7
votes

If I started a process using Scala Process/ProcessBuilder. How can I get the pid of the process that was created?

I could not find any mention of the pid in the official docs: http://www.scala-lang.org/api/2.10.4/index.html#scala.sys.process.Process http://www.scala-lang.org/api/2.10.4/index.html#scala.sys.process.ProcessBuilder http://www.scala-lang.org/api/2.10.4/index.html#scala.sys.process.package

2

2 Answers

6
votes

2016: same question; I've been clicking through related questions for a few minutes, but still couldn't find any solution that is generally agreed upon.
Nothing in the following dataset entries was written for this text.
Global Instance path_le_trans : Transitive path_le.
Proof.
  intros x y z. unfold path_le, String.leb. intros Hxy Hyz.
  pose proof (string_compare_trans x y z) as Ht.
  destruct (String.compare x y), (String.compare y z), (String.compare x z);
    try done; exfalso; by apply Ht.
Qed.

Lemma ltb_asym (x y : string) : String.ltb x y = true → String.ltb y x = false.
Proof.
  unfold String.ltb. rewrite (String.compare_antisym y x). by destruct (String.compare x y).
Qed.

(** [slices.Sort] and the [sort.Slice] of [PrintIDs] on paths. *)
Lemma sort_paths_sorted (ids : list string) :
  StronglySorted path_le (insertion_sort String.ltb ids).
Proof.
  apply Sorted_StronglySorted; [apply path_le_trans|].
  apply insertion_sort_Sorted.
  - intros x y Hlt. apply ltb_false_path_le. by apply ltb_asym.
  - intros x y. apply ltb_false_path_le.
Qed.

Lemma sort_paths_perm (ids : list string) : insertion_sort String.ltb ids ≡ₚ ids.
Proof. apply insertion_sort_perm. Qed.

(** ** What PrintIDs displays *)

Lemma displayed_take (ids : list string) :
  displayed ids = insertion_sort String.ltb (take maxLines ids).
Proof.
  unfold displayed. destruct (Nat.ltb_spec maxLines (length ids)); [done|].
  by rewrite take_ge.
Qed.

(** X4.  [PrintIDs] displays the first 100 entries of the slice it is
    given, in ascending order of path: at most 100 lines, numbered from 1,
    each with the highlighted path and the size in whole MiB of the record
    (of the zero record when the id is not in [Files]); the notice
    "... (truncated)" follows exactly when the slice has 100 entries or
    more. *)
Theorem PrintIDs_displays (db : DB) (ids : list ID) (searchTerms : list string) :
  displayed ids ≡ₚ take maxLines ids
  ∧ StronglySorted path_le (displayed ids)
  ∧ (length (displayed ids) ≤ maxLines)%nat
  ∧ (∀ i id, displayed ids !! i = Some id →
       output (PrintIDs db ids searchTerms) !! (length (output db) + i)%nat
       = Some (OutResult (i + 1)
                 (FindHighlights (Path (Files db !!! id)) searchTerms)
                 (Size (Files db !!! id) `quot` MB)))
  ∧ output (PrintIDs db ids searchTerms) = output db ++ printedLines db ids searchTerms
  ∧ (OutTruncated ∈ printedLines db ids searchTerms ↔ (maxLines ≤ length ids)%nat).
Proof.
  assert (Hperm : displayed ids ≡ₚ take maxLines ids)
    by (rewrite displayed_take; apply sort_paths_perm).
  assert (Hlen : length (displayed ids) = (length ids `min` maxLines)%nat).
  { rewrite Hperm, length_take. lia. }
  split; [done|]. split; [rewrite displayed_take; apply sort_paths_sorted|].
  split; [lia|]. split.
  - intros i id Hi. rewrite output_PrintIDs. unfold printedLines.
    rewrite lookup_app_r by lia. replace (length (output db) + i - length (output db))%nat
      with i by lia.
    rewrite lookup_app_l by (rewrite length_imap; by eapply lookup_lt_Some).
    rewrite list_lookup_imap, Hi. reflexivity.
  - split; [apply output_PrintIDs|]. unfold printedLines. rewrite elem_of_app. split.
    + intros [Hin|Hin].
      * apply elem_of_lookup_imap in Hin as (i & id & Heq & _). discriminate.
      * destruct (Nat.leb_spec maxLines (length (displayed ids))); [lia|].
        by apply elem_of_nil in Hin.
    + intros Hge. right. destruct (Nat.leb_spec maxLines (length (displayed ids))); [|lia].
      apply list_elem_of_here.
Qed.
Here is a Scala version inspired by LRBH10's Java code in the answer linked by wingedsubmariner:

import scala.sys.process.Process

def pid(p: Process): Long = {
  val procField = p.getClass.getDeclaredField("p")
  procField.synchronized {
    procField.setAccessible(true)
    val proc = procField.get(p)
    try {
      proc match {
        case unixProc 
          if unixProc.getClass.getName == "java.lang.UNIXProcess" => {
          val pidField = unixProc.getClass.getDeclaredField("pid")
          pidField.synchronized {
            pidField.setAccessible(true)
            try {
              pidField.getLong(unixProc)
            } finally {
              pidField.setAccessible(false)
            }
          }
        }
        // If someone wants to add support for Windows processes,
        // this would be the right place to do it:
        case _ => throw new RuntimeException(
          "Cannot get PID of a " + proc.getClass.getName)
      }
    } finally {
      procField.setAccessible(false)
    }
  }
}

// little demo
val proc = Process("echo 'blah blah blaaah'").run()
println(pid(proc))

WARNING: scala code runner is essentially just a bash script, so when you use it to launch scala programs, it will do thousand things before actually starting the java process. Therefore, the PID of the java-process that you are actually interested in will be much larger than what the above code snippet returns. So this method is essentially useless if you start your processes with scala. Use java directly, and explicitly add Scala library to the classpath.

3
votes

The scala.sys.io.process classes are wrappers around the Java classes for starting processes, and unfortunately it is difficult to obtain the PID from this API. See the stackoverlow question for this, How to get PID of process I've just started within java program?.